In this issue of Blood, Funderburg and colleagues provide new evidence that may help explain why HIV infection is associated with an increased risk of thrombosis.1  These researchers elegantly show that increased risk for HIV-infected persons have increased proportions of monocytes expressing the procoagulant cell surface tissue factor and propose that this may contribute to increased clotting in vivo.

HIV infection has emerged as a well-recognized prothrombotic condition. Venous thrombotic events (VTE) occur more commonly among HIV-infected persons than in the general population, and they often occur in relatively young patients.2  HIV-infected persons receiving antiretroviral treatment (ART) have also been shown to exhibit greater atherosclerotic disease compared with their HIV-negative counterparts. Cardiovascular disease is likely to increase with enhanced longevity in HIV-positive persons on highly active antiretroviral therapy.

The mechanisms by which HIV infection causes thrombosis are multifactorial and complex.3  HIV-associated factors, as opposed to traditional risk factors (eg, smoking, immobility, family history, hospitalization), are believed to be central to the pathogenesis of thrombosis. Several coagulation abnormalities have been reported among HIV-infected patients including the presence of antiphospholipid antibodies, increased levels of von Willebrand factor, elevated homocysteine, and deficiencies of protein C, protein S, antithrombin III, and heparin cofactor II.2  Previous studies suggest that ART, in particular HIV protease inhibitors, negatively impacts the cardiovascular system.2  However, there are also several publications in which patients reported to manifest with VTE did not receive ART.2  Advanced HIV disease may be another risk factor for the development of thromboses, perhaps due to an increased inflammatory state or the presence of concurrent comorbidities, such as infections.2 

In the Strategies for Management of Antiretroviral Therapy (SMART) trial, mortality from non-AIDS events such as cardiovascular disease was found to be higher for participants randomized to intermittent, CD4-guided ART (drug conservation arm) than to continuous ART (viral suppression arm).4  This resulted in researchers stopping the trial prematurely. An increased risk of death was associated with higher levels of high-sensitivity C-reactive protein (hsCRP), interleukin 6 (IL-6), and D-dimers. IL-6 and D-dimer increased at 1 month by 30% and 16%, respectively, in the drug conservation arm but by only 0% and 5%, respectively, in the viral suppression arm (P < .0001). Moreover, the increases in these inflammatory/thrombotic markers in the drug conservation arm were related to HIV RNA levels at 1 month (P < .0001). These findings led the investigators to suggest that HIV-induced activation of inflammation and a hypercoagulable state increases the risk of death among HIV-positive patients, and that interrupting ART further increases this risk.5 

Funderburg et al suggest that the increased risk for coagulation in HIV-infected persons may be related to increased expression of the procoagulant tissue factor (TF, thromboplastin). They further demonstrate that monocyte expression of TF correlates with HIV RNA and D-dimer levels in plasma. A total of 60 HIV-infected patients in this study were analyzed, whom the investigators subdivided into viremic (28 patients) and aviremic (32 patients) groups, depending on whether their HIV viremia was above or below 400 copies/mL of HIV RNA. Although they mention that 13 of their patients (46%) in the viremic group were on highly active antiretroviral therapy, their paper failed to report whether ART in this subgroup in any way influenced their findings.

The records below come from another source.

Lemma move_envelope_ok L r p :
  ledger_ok L → lg_envelopes L !! ce_id r = None → published L (ek_profile (ce_key r)) p →
  sp_project_id p = ek_project_id (ce_key r) →
  (∀ i x, lg_envelopes L !! i = Some x → ce_key x ≠ ce_key r) →
  ledger_ok (with_envelopes (insert (ce_id r) r) L).
Proof.
  intros [Ho He Hb Hr] Hfresh Hp Hpr Hkey.
  assert (extends L (with_envelopes (insert (ce_id r) r) L)) as Hext by by apply extends_refl_tables.
  assert (∀ x y, env_view L x = Some y → env_view (with_envelopes (insert (ce_id r) r) L) x = Some y)
    as Hkeep.
  { intros [i|i] y; cbn; [|done]. intros H. rewrite lookup_insert_ne; [done|].
    intros <-. by rewrite Hfresh in H. }
  split.
  - destruct Ho as [H1 H2 H3 H4 H5 H6 H7 H8 H9 H10 H11]. split; [done..| | | | | |done| |done|done].
    + cbn. intros i s. rewrite lookup_insert_Some. intros [[<- <-]|[_ H]]; [done|by apply H3].
    + done.
    + intros x v Hx. by apply Hkeep, (H5 x).
    + intros [i|i] pr sel; cbn; [|by apply (H6 (SetupEnv i))].
      destruct (decide (ce_id r = i)) as [<-|Hne].
      * rewrite lookup_insert_eq. cbn. intros [= <- <-]. by exists p.
      * rewrite lookup_insert_ne by done. by apply (H6 (CheckerEnv i)).
    + cbn. intros i s Hs. destruct (H7 i s Hs) as (env & E1 & E2). exists env.
      split; [|done]. rewrite lookup_insert_ne; [done|]. intros E. by rewrite <- E, Hfresh in E1.
    + cbn. intros i j x y. rewrite !lookup_insert_Some.
      intros [[<- <-]|[_ Hx]] [[<- <-]|[_ Hy]] Hxy; [done|..].
      * by destruct (Hkey _ _ Hy).
      * by destruct (Hkey _ _ Hx).
      * by eapply H9.
  - by apply (extends_effects L).
  - eapply extends_budgets; eauto. apply Hb.
  - eapply extends_runs; eauto. intros x y Hy. destruct (env_view L x) as [z|] eqn:E; [left|by right].
    by rewrite (Hkeep _ _ E) in Hy.
Qed.

Lemma move_setup_envelope_ok L r p :
  ledger_ok L → lg_setup_envelopes L !! se_id r = None → published L (xk_profile (se_key r)) p →
  sp_project_id p = xk_project_id (se_key r) →
  (∀ i x, lg_setup_envelopes L !! i = Some x →
          xk_compilation_attempt_id (se_key x) ≠ xk_compilation_attempt_id (se_key r)) →
  ledger_ok (with_setup_envelopes (insert (se_id r) r) L).
Proof.
  intros [Ho He Hb Hr] Hfresh Hp Hpr Hkey.
  assert (extends L (with_setup_envelopes (insert (se_id r) r) L)) as Hext by by apply extends_refl_tables.
  assert (∀ x y, env_view L x = Some y →
    env_view (with_setup_envelopes (insert (se_id r) r) L) x = Some y) as Hkeep.
  { intros [i|i] y; cbn; [done|]. intros H. rewrite lookup_insert_ne; [done|].
    intros <-. by rewrite Hfresh in H. }
  split.
  - destruct Ho as [H1 H2 H3 H4 H5 H6 H7 H8 H9 H10 H11]. split; [done..| | | |done| |done| |done].
    + cbn. intros i s. rewrite lookup_insert_Some. intros [[<- <-]|[_ H]]; [done|by apply H4].
    + intros x v Hx. by apply Hkeep, (H5 x).
    + intros [i|i] pr sel; cbn; [by apply (H6 (CheckerEnv i))|].
      destruct (decide (se_id r = i)) as [<-|Hne].
      * rewrite lookup_insert_eq. cbn. intros [= <- <-]. by exists p.
      * rewrite lookup_insert_ne by done. by apply (H6 (SetupEnv i)).
    + cbn. intros i s Hs. destruct (H8 i s Hs) as (env & E1 & E2). exists env.
      split; [|done]. rewrite lookup_insert_ne; [done|]. intros E. by rewrite <- E, Hfresh in E1.
    + cbn. intros i j x y. rewrite !lookup_insert_Some.
      intros [[<- <-]|[_ Hx]] [[<- <-]|[_ Hy]] Hxy; [done|..].
      * by destruct (Hkey _ _ Hy).
      * by destruct (Hkey _ _ Hx).
      * by eapply H10.
  - by apply (extends_effects L).
  - eapply extends_budgets; eauto. apply Hb.
  - eapply extends_runs; eauto. intros x y Hy. destruct (env_view L x) as [z|] eqn:E; [left|by right].
    by rewrite (Hkeep _ _ E) in Hy.
Qed.
(** ** The services as a machine *)

(** One successful call of either service, with any ports, clock, identifiers and further
    conditions of the database. *)
Inductive lstep (L L' : Ledger) : Prop :=
| st_provision_profile P c facts r : provision_profile P c facts L = Ok (r, L') → lstep L L'
| st_provision_budget P c facts r : provision_budget P c facts L = Ok (r, L') → lstep L L'
| st_prepare P c x k sha r : prepare_attempt P c x k sha L = Ok (r, L') → lstep L L'
| st_child P c k parent d sha r :
    prepare_recovery_child P c k parent d sha L = Ok (r, L') → lstep L L'
| st_reserve P c x a request r : reserve_dispatch P c x a request L = Ok (r, L') → lstep L L'
| st_uncertain P c f d rid r : mark_uncertain P c f d rid L = Ok (r, L') → lstep L L'
| st_complete P c failed f rid snapshot response u r :
    complete_call P c failed f rid snapshot response u L = Ok (r, L') → lstep L L'
| st_no_effect P c f proof r : mark_known_no_effect P c f proof L = Ok (r, L') → lstep L L'
| st_attach_recovery P c x f r : attach_recovery P c x f L = Ok (r, L') → lstep L L'
| st_attach_completed P c x f r : attach_completed P c x f L = Ok (r, L') → lstep L L'
| st_setup_prepare P c k sha r : setup_prepare P c k sha L = Ok (r, L') → lstep L L'
| st_setup_reserve P c a request r : setup_reserve_dispatch P c a request L = Ok (r, L') → lstep L L'
| st_setup_uncertain P c f d rid r : setup_mark_uncertain P c f d rid L = Ok (r, L') → lstep L L'
| st_setup_complete P c f rid snapshot response u usable r :
    setup_complete P c f rid snapshot response u usable L = Ok (r, L') → lstep L L'
| st_setup_no_effect P c f proof r :
    setup_mark_known_no_effect P c f proof L = Ok (r, L') → lstep L L'.

Definition lreachable (L : Ledger) : Prop := rtc lstep empty_ledger L.

Lemma lstep_moves L L' : ledger_ok L → lstep L L' → rtc move L L'.
Proof.
  intros Hok Hs. destruct Hs.
  - by eapply provision_profile_moves.
  - by eapply provision_budget_moves.
  - by eapply prepare_attempt_moves.
  - by eapply prepare_recovery_child_moves.
  - by eapply reserve_dispatch_moves.
  - by eapply mark_uncertain_moves.
  - by eapply complete_call_moves.
  - by eapply mark_known_no_effect_moves.
  - by eapply attach_recovery_moves.
  - by eapply attach_completed_moves.
  - by eapply setup_prepare_moves.
  - by eapply setup_reserve_dispatch_moves.
  - by eapply setup_mark_uncertain_moves.
  - by eapply setup_complete_moves.
  - by eapply setup_mark_known_no_effect_moves.
Qed.
(** C19. An effect only moves forward and its outcome is final.  Once an attempt exists, every
    later ledger has it with the same identity, owner, number, parent and request digest; its
    state never goes back; its reservation and dispatch columns never change after dispatch;
    and once it is completed, known failed or known to have had no effect, the whole row is
    frozen, so a cost is settled at most once. *)
Theorem settled_is_final L L' i e :
  lreachable L → rtc lstep L L' → lg_effects L !! i = Some e →
  ∃ e', lg_effects L' !! i = Some e' ∧ same_attempt e e' ∧
    state_rank (ef_state e) ≤ state_rank (ef_state e') ∧
    (ef_state e ≠ ES_prepared → ef_dispatch e' = ef_dispatch e) ∧
    (terminal (ef_state e) = true → e' = e).
Proof.
  intros Hok%reachable_ok H%lsteps_moves He; [|done].
  destruct (moves_evolve _ _ _ _ Hok H He) as (e' & He' & [? ? ? ?]). by exists e'.
Qed.

(** ** Retries *)

Lemma chain_below L n e f i j :
  ledger_ok L → lg_effects L !! i = Some e → lg_effects L !! j = Some f → slot_of e = slot_of f →
  ef_attempt_number f = ef_attempt_number e + 1 + Z.of_nat n → 1 ≤ ef_attempt_number e →
  retryable (ef_state e) = true.
Proof.
  intros Hok He. revert f j. induction n as [|n IH]; intros f j Hf Hslot Hnum Hpos.
  - destruct (lo_chain _ (ok_effects _ Hok) _ _ Hf) as [[Hn _]|(p & Hp & Hps & _ & Hpn & Hpr)]; [lia|].
    assert (i = ef_id p) as ->.
    { eapply (lo_unique _ (ok_effects _ Hok)); [done..| |]; [congruence|lia]. }
    rewrite He in Hp. by injection Hp as ->.
  - destruct (lo_chain _ (ok_effects _ Hok) _ _ Hf) as [[Hn _]|(p & Hp & Hps & _ & Hpn & Hpr)]; [lia|].
    eapply (IH p); [done| |lia|done]. congruence.
Qed.
Definition sample_attempt : AttachedModelCallAttempt :=
  {| at_slot_id := sid 50; at_slot_key := sample_slot_key; at_attempt_id := sid 51;
     at_attempt_number := 1; at_internal_call_request_id := sid 52;
     at_request_sha256 := sha_text 100; at_state := ES_prepared; at_replayed := false |}.
Definition sample_effect : ModelCallEffectAuthorityFacts :=
  {| ea_project_id := 11; ea_task_id := 14; ea_slot_id := sid 50; ea_slot_key := sample_slot_key;
     ea_attempt_id := sid 51; ea_internal_call_request_id := sid 52 |}.

Definition ledger4 : Ledger :=
  final (reserve_dispatch (sample_ports 44) (sample_call 64) sample_execution sample_attempt
           sample_request ledger3) ledger3.
Definition failed_call : result ModelExn (CompletedModelCall * Ledger) :=
  complete_known_failure (sample_ports 45) (sample_call 80) sample_effect (lit "resp1")
    (lit "model-2026-01-01") sample_response sample_usage ledger4.
Definition ledger5 : Ledger := final failed_call ledger4.

Definition terminal_digest_of (res : result ModelExn (CompletedModelCall * Ledger)) : str :=
  match res with
  | Ok (r, _) => default [] (model_retry_terminal_digest (inl r))
  | Raise _ => []
  end.
Definition retry_digest : str := terminal_digest_of failed_call.
Definition ledger6 : Ledger :=
  final (prepare_recovery_child (sample_ports 46) (sample_call 96) sample_slot_key (sid 51)
           retry_digest (sha_text 100) ledger5) ledger5.

(** ** Tests of a ledger *)

Definition fresh_digest (res : result ModelExn (CompletedModelCall * Ledger)) (d : str) : bool :=
  match res with
  | Ok (r, _) => negb (cm_replayed r)
                 && bool_decide (model_retry_terminal_digest (inl r) = Some d)
  | Raise _ => false
  end.

(** The settlement of attempt [i], as [complete] would write it. *)
Definition settles (L : Ledger) (c : Call) (i slot : uuid) (f : ModelCallEffectAuthorityFacts)
    (reserved cost ev : Z) : bool :=
  match lg_effects L !! i, lg_slots L !! slot, lg_accounts L !! slot_project sample_slot_key with
  | Some e, Some s, Some a =>
      pending e && bool_decide (ef_checker_slot_id e = Some slot)
      && bool_decide (ef_provider_response_id e = None) && bool_decide (f = _effect s e)
      && bool_decide (cs_id s = slot) && bool_decide (ef_reserved e = Some reserved)
      && bool_decide (cs_key s = sample_slot_key)
      && effect_row_ok (settled_effect e false (lit "resp1") sample_response sample_usage cost ev
                          (ca_now c) (ca_now c)) L
      && account_row_ok (move_account a (- reserved) cost) L
  | _, _, _ => false
  end.
(* ===== verification/Archive.v ===== *)
(** * Submission archives: paths, inventory and local records
    (modules/artifacts/api/submission_archive.py, submission_archive.py)

    The structural facts of a contributor's outer ZIP: its limits, its entries, the rules for
    a path and for an inventory of entries, and the check that local records cover every byte
    before the central directory.  [unicodedata]'s normal form and case folding are the
    arguments [nfc] and [fold]; [zipfile]'s inventory enters as a list of [ZipInfo]. *)

From S2P Require Import Prelude Text Digest Json Instant OutboxApi ZipSafety.

Inductive SubmissionArchiveFailureCode :=
| MALFORMED | LIMIT_EXCEEDED | UNSAFE_ENTRY | COLLISION | ENCRYPTED | INTEGRITY_FAILURE | TIMEOUT.

(** What leaves the code: a rejection, an exception that [inspect] turns into [MALFORMED]
    ([OSError], [ValueError], [BadZipFile], [RuntimeError]), any other exception, and a loop of
    the model that ran out of fuel. *)
Inductive ArchiveExn :=
| Rejected (code : SubmissionArchiveFailureCode)
| Fault
| OtherFault
| OutOfFuel.

Inductive SubmissionArchiveEntryType := FILE | DIRECTORY.

#[export] Instance entry_type_eq_dec : EqDecision SubmissionArchiveEntryType.
Proof. solve_decision. Defined.

Record SubmissionArchiveEntry := {
  normalized_path : str;
  entry_type : SubmissionArchiveEntryType;
  byte_count : Z;
  entry_sha256 : option str;
  executable : option bool;
}.

#[export] Instance entry_eq_dec : EqDecision SubmissionArchiveEntry.
Proof. solve_decision. Defined.

Record SubmissionArchiveInspectionResult := {
  ir_entries : list SubmissionArchiveEntry;
  ir_entry_count : Z;
  ir_file_count : Z;
  ir_directory_count : Z;
  ir_total_expanded_bytes : Z;
}.

(** The deadline is the clock's business; see [expired] in [ArchiveRead]. *)
Record SubmissionArchiveLimits := {
  maximum_entries : Z;
  maximum_path_bytes : Z;
  maximum_path_depth : Z;
  maximum_central_directory_bytes : Z;
  maximum_entry_bytes : Z;
  maximum_expanded_bytes : Z;
  maximum_compression_ratio : Z;
}.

Recent findings suggest that, in addition to HIV viral replication, other factors (eg, microbial translocation) could drive immune activation.6  Accordingly, it is of great interest that Funderburg et al demonstrate that the bacterial Toll-like receptor, ligands lipopolysaccharide from Escherichia coli and flagellin from Salmonella typhimurium, induced monocyte TF expression in vitro. On the basis of their findings, these investigators propose that direct activation of monocytes by microbial products (eg, via bacterial translocation from the gut) may be a key player in promoting thrombosis in HIV infection.1 

The findings of Funderburg et al bring us ever closer to elucidating the mechanism by which HIV infection promotes thrombosis. More work in this field is needed, including the use of TF+ monocytes as a potential thrombotic marker (eg, for DVT prophylaxis) among HIV-infected patients, and the justification for using immunomodulators as adjuvant therapy to ART.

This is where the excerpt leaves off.